[Data extract Boundary: Start]

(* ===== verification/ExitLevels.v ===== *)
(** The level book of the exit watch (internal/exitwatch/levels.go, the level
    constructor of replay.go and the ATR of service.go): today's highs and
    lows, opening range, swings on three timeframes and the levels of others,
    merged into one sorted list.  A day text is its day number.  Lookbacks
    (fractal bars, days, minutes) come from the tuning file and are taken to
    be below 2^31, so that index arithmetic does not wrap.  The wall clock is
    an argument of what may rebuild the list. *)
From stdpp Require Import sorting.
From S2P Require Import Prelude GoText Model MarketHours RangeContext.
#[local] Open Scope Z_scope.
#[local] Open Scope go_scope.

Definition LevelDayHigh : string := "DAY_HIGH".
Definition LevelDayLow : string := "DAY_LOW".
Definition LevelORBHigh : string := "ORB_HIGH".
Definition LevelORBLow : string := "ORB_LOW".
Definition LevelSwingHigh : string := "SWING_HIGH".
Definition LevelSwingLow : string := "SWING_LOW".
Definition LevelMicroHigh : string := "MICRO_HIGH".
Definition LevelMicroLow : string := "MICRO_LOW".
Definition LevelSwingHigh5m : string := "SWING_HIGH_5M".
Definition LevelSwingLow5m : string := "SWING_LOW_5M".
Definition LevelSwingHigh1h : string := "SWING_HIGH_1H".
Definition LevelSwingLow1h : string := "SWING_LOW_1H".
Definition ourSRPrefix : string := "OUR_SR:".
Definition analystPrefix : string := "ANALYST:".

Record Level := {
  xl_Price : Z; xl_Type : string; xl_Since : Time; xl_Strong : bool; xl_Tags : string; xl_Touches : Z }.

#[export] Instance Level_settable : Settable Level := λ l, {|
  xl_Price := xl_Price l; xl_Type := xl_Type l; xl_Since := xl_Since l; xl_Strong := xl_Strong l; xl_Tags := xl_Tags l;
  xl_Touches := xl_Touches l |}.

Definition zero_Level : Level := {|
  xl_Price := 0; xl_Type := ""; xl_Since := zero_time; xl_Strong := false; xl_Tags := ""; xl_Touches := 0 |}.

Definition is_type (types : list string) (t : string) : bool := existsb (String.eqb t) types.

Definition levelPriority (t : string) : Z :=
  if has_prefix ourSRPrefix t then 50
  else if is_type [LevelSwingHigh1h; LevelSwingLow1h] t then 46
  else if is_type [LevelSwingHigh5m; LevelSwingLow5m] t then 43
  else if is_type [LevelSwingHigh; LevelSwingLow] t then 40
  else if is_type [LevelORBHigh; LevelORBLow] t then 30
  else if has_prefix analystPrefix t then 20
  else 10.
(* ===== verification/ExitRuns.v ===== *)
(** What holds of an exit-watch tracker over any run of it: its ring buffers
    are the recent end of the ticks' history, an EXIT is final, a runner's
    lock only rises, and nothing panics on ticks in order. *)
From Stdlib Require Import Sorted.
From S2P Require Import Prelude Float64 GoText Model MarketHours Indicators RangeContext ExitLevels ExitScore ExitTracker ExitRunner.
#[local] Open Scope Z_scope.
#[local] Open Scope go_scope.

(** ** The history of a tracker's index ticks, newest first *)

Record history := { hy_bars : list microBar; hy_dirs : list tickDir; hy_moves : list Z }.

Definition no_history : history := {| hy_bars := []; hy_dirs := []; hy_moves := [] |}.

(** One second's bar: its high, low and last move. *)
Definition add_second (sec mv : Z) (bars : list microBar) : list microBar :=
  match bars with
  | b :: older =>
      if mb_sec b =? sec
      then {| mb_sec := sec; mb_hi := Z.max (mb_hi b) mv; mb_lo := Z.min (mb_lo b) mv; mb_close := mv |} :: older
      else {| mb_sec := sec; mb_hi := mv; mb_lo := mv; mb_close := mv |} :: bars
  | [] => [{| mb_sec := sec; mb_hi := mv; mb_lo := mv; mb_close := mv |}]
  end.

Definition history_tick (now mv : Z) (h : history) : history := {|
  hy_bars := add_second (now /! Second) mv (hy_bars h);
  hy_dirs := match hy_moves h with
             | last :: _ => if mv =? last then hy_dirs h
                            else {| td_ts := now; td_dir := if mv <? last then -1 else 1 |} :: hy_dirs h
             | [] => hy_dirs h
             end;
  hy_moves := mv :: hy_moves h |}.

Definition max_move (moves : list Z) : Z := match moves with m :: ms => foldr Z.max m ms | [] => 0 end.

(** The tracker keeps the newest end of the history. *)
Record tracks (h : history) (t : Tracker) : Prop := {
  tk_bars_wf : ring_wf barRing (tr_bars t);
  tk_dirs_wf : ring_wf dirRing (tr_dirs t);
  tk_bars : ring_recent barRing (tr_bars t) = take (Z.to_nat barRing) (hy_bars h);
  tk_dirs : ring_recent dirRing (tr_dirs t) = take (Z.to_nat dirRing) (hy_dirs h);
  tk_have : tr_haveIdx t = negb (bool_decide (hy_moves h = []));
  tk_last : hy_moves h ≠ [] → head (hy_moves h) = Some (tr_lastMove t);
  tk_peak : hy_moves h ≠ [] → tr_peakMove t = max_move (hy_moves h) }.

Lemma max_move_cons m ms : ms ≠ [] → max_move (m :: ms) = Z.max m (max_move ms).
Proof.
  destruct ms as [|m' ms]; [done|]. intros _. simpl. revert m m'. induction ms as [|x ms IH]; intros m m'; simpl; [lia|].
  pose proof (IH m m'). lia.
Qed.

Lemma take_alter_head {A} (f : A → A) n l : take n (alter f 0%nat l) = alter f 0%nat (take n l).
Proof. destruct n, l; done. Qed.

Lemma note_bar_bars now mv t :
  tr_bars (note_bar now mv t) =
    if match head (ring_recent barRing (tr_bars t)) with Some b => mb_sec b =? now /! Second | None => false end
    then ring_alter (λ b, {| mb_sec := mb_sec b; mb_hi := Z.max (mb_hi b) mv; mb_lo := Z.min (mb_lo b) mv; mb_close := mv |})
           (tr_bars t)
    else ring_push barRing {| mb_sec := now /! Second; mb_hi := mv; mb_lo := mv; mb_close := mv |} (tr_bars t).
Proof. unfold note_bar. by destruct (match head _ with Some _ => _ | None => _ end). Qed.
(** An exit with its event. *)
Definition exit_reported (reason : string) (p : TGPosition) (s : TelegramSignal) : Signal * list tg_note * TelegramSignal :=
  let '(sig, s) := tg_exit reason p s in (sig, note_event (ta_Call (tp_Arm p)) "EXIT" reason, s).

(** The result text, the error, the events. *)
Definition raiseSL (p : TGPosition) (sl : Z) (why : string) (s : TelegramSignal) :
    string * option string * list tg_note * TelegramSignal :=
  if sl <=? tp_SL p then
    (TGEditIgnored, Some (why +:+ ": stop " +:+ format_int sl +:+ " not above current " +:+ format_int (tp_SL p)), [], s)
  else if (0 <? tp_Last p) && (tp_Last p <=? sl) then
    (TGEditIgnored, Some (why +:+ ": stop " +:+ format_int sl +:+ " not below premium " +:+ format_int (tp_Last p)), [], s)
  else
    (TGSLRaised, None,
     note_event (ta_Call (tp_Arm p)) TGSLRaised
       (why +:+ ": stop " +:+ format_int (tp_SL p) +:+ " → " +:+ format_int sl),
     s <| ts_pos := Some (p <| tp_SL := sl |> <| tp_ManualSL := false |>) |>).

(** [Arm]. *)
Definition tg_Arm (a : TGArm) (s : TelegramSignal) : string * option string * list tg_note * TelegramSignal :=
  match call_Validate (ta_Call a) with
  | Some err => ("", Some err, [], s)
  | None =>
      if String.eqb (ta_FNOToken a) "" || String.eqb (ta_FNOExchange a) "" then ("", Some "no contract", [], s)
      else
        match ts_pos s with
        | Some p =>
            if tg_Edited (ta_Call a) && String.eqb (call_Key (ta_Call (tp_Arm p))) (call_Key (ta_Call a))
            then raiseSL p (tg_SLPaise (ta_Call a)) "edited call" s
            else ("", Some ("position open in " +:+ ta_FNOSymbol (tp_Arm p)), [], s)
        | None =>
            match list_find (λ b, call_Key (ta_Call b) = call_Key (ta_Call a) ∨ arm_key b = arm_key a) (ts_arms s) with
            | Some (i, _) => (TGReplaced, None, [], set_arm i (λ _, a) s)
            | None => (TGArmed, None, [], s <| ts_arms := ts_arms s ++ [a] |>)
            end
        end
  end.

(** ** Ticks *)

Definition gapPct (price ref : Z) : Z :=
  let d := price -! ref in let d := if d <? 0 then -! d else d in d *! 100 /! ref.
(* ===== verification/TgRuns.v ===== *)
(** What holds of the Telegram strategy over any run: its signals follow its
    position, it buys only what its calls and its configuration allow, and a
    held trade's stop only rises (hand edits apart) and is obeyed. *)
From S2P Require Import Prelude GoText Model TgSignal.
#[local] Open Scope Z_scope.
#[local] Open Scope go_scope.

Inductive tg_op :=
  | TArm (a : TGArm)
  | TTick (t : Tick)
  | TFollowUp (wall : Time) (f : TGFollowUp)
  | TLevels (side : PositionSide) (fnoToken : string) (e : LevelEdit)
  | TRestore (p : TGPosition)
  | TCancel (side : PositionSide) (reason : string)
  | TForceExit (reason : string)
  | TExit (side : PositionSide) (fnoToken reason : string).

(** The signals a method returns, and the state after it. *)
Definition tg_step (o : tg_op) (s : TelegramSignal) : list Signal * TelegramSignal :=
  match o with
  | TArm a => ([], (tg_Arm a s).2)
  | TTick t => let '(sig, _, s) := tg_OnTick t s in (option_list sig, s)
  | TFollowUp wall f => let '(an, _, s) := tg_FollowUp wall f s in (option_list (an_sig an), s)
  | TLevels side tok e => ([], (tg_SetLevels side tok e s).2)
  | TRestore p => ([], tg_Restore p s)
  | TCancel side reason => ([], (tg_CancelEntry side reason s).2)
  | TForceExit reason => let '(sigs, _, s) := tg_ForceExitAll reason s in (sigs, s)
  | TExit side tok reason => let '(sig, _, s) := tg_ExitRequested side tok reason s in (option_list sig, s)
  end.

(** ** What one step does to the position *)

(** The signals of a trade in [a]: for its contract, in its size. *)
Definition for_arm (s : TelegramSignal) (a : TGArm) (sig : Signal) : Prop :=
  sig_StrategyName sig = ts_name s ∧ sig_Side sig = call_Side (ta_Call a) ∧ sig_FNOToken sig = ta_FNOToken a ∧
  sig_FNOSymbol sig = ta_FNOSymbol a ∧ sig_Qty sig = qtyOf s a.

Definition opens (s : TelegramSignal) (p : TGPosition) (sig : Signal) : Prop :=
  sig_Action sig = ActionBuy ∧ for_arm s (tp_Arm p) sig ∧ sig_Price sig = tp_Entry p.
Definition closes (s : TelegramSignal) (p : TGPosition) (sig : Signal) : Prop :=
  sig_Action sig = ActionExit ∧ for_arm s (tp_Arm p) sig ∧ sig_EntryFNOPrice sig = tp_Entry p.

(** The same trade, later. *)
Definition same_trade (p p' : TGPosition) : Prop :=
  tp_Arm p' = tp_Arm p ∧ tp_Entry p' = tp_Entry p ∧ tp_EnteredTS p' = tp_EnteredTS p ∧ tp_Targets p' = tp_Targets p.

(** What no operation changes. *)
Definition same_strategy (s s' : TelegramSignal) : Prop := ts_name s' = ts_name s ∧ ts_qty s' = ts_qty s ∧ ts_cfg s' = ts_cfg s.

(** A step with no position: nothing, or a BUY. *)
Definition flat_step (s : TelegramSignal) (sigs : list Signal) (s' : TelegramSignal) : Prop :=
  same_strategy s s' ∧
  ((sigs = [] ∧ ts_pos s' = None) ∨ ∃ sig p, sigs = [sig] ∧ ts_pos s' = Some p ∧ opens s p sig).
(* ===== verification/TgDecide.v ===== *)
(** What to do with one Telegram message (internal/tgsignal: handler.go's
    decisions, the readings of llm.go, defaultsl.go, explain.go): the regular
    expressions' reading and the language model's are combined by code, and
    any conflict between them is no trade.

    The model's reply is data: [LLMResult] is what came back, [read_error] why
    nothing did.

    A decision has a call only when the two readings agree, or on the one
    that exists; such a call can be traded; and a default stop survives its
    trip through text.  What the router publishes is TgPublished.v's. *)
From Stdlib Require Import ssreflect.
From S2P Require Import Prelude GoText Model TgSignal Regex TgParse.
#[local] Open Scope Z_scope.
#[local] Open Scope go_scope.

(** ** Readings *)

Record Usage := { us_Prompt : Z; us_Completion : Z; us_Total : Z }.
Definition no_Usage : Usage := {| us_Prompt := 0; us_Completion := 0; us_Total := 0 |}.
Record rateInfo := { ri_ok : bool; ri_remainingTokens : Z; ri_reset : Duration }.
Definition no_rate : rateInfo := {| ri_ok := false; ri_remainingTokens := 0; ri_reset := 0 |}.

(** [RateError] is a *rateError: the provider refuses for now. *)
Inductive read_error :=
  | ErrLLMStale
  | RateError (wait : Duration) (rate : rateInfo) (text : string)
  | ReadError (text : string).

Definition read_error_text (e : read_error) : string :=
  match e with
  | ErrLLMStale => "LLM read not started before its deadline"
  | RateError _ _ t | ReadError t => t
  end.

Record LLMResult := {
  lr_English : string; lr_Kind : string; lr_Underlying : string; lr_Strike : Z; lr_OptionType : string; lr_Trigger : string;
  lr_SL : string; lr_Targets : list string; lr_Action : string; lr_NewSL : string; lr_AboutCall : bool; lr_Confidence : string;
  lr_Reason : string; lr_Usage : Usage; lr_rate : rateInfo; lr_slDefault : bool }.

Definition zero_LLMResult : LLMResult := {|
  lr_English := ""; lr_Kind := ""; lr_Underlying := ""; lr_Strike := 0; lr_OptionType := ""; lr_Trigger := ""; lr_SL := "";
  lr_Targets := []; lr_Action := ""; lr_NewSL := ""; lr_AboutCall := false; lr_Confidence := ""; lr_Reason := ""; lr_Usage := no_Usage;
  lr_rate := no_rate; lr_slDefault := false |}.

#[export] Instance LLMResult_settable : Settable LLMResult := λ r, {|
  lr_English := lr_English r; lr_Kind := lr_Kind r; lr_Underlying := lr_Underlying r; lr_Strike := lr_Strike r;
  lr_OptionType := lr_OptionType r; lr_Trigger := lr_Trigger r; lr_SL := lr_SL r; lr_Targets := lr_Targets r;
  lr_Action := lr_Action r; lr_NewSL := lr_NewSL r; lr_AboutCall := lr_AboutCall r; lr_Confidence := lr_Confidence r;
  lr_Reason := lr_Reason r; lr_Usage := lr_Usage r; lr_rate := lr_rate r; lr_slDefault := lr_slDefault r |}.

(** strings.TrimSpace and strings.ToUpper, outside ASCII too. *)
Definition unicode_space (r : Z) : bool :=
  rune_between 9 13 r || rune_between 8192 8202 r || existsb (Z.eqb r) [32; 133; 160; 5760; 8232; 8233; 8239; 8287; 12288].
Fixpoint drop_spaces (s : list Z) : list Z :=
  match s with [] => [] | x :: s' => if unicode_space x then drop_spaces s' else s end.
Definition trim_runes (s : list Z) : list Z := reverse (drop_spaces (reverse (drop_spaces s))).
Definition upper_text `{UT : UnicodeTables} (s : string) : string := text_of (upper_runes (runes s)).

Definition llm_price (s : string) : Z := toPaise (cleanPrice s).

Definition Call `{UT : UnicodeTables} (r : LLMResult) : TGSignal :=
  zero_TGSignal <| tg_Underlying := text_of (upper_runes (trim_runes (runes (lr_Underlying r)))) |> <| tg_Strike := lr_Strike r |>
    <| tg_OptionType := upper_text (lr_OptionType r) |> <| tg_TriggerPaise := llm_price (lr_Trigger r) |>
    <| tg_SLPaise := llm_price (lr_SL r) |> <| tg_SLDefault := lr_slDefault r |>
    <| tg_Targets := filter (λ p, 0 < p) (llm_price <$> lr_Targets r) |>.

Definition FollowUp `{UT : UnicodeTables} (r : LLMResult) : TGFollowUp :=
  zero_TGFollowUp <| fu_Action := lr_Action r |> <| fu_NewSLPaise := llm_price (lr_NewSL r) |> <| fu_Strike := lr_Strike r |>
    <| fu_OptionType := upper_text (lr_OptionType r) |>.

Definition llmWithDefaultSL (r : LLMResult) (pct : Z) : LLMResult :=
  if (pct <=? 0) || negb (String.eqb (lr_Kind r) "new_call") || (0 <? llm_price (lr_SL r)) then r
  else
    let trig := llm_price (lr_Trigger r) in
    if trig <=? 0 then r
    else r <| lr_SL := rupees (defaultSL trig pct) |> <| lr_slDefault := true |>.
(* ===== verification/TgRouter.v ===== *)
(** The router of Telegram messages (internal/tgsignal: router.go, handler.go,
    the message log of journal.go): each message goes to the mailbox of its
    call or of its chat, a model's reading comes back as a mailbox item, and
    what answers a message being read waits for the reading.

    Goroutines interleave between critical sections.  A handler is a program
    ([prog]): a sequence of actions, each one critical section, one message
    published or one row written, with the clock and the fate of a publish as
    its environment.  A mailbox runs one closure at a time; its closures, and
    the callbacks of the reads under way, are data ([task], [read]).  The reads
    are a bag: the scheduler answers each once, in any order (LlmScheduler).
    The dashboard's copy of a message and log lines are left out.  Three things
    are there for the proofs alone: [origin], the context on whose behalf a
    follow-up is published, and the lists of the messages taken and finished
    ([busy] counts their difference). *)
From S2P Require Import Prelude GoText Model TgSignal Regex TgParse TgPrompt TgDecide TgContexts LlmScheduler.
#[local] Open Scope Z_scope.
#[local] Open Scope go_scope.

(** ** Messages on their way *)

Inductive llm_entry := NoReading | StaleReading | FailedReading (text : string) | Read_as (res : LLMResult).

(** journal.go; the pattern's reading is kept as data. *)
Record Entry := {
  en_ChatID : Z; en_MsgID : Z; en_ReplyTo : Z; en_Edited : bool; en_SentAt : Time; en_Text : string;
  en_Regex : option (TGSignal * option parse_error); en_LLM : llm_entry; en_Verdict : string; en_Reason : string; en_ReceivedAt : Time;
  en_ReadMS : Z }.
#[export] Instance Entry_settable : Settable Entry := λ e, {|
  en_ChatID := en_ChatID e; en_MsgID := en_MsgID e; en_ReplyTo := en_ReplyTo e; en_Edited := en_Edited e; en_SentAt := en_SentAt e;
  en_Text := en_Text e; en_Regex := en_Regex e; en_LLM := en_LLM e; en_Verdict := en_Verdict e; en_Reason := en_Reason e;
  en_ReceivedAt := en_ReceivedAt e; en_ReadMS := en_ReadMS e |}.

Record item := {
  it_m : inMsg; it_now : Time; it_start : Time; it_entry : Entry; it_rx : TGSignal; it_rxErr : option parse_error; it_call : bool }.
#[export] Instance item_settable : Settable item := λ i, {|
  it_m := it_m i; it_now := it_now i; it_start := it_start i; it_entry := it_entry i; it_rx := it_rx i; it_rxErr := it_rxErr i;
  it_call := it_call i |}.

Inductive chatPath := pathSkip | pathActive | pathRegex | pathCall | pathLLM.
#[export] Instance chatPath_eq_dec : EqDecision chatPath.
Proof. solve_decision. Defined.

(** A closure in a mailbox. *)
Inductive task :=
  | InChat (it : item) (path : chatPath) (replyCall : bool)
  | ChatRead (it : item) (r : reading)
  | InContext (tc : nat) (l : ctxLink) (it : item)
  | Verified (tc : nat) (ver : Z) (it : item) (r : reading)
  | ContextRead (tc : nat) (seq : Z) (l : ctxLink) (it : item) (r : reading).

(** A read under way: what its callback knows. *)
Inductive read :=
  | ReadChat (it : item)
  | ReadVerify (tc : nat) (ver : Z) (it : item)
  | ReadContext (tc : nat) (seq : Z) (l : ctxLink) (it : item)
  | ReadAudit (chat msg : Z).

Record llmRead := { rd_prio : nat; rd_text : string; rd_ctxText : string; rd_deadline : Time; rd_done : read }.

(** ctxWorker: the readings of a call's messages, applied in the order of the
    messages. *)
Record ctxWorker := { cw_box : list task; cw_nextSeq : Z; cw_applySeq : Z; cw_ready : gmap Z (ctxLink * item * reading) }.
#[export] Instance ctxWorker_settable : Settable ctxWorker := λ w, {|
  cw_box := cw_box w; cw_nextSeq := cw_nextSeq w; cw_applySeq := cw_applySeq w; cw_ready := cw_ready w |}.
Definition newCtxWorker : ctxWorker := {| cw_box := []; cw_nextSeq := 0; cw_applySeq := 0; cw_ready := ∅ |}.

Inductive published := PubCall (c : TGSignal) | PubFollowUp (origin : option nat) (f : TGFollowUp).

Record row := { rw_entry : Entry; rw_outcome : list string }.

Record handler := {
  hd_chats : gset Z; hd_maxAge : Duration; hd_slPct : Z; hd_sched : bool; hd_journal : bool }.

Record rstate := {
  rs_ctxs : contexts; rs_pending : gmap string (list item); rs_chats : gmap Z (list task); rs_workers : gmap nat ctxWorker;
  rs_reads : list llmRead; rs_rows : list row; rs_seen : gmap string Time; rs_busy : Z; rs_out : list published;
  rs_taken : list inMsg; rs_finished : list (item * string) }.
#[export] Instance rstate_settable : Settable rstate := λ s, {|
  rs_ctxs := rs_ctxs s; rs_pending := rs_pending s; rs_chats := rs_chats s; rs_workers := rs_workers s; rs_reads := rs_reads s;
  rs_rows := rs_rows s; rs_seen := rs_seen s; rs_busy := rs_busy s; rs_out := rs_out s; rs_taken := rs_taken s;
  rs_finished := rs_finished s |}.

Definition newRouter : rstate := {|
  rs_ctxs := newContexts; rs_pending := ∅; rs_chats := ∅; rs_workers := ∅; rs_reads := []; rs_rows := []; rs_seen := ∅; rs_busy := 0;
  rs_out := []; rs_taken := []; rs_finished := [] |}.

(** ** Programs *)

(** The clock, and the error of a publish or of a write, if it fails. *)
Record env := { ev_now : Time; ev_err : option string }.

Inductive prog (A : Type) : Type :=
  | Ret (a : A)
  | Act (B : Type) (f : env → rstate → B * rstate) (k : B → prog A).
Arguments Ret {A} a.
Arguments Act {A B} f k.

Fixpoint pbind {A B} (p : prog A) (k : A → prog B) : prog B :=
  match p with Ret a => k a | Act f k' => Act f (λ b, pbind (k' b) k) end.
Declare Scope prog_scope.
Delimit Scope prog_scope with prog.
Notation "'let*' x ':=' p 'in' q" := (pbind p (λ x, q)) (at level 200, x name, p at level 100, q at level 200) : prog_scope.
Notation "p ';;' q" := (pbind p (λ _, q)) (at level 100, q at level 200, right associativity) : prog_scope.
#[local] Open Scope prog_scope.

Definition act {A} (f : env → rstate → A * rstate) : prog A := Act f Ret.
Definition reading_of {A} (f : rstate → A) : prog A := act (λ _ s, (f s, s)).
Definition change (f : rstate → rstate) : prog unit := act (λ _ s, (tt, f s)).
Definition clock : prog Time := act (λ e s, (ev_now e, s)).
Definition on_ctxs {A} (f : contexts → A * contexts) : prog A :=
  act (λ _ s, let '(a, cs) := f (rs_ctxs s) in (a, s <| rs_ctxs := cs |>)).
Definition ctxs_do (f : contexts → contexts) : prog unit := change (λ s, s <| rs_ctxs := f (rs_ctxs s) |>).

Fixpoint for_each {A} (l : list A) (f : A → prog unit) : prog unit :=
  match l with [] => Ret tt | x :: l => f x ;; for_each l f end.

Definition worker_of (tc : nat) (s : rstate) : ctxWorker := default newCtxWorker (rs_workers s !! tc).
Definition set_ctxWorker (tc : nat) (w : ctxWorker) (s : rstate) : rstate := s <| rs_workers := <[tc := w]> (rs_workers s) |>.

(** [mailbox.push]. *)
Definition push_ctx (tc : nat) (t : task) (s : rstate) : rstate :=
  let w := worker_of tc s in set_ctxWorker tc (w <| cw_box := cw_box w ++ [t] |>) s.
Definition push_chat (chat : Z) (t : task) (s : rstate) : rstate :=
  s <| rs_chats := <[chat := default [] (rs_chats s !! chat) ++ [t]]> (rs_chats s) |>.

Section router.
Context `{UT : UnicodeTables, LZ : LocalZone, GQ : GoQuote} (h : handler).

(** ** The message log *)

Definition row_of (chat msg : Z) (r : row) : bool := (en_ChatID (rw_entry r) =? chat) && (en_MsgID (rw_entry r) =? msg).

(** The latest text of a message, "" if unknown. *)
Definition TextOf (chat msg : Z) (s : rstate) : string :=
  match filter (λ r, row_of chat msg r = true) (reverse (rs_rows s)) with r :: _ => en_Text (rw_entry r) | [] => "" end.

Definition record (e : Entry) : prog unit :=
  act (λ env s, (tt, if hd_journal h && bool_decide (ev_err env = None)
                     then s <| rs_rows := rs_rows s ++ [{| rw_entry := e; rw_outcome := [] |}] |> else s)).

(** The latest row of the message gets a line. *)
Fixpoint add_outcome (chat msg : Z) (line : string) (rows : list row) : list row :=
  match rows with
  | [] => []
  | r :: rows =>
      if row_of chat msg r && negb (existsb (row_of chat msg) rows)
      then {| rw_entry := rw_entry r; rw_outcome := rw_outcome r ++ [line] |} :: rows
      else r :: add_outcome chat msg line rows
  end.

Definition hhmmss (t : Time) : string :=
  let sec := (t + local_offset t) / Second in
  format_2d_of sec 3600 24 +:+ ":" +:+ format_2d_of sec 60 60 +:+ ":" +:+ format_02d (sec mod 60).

[Data extract Boundary: End]

### How to complete this task
From the data above, output exactly the lines between the one containing "if mb_sec b =? sec" and the one containing "hy_dirs := match hy_moves h with", counting both of them.

### Response
      if mb_sec b =? sec
      then {| mb_sec := sec; mb_hi := Z.max (mb_hi b) mv; mb_lo := Z.min (mb_lo b) mv; mb_close := mv |} :: older
      else {| mb_sec := sec; mb_hi := mv; mb_lo := mv; mb_close := mv |} :: bars
  | [] => [{| mb_sec := sec; mb_hi := mv; mb_lo := mv; mb_close := mv |}]
  end.

Definition history_tick (now mv : Z) (h : history) : history := {|
  hy_bars := add_second (now /! Second) mv (hy_bars h);
  hy_dirs := match hy_moves h with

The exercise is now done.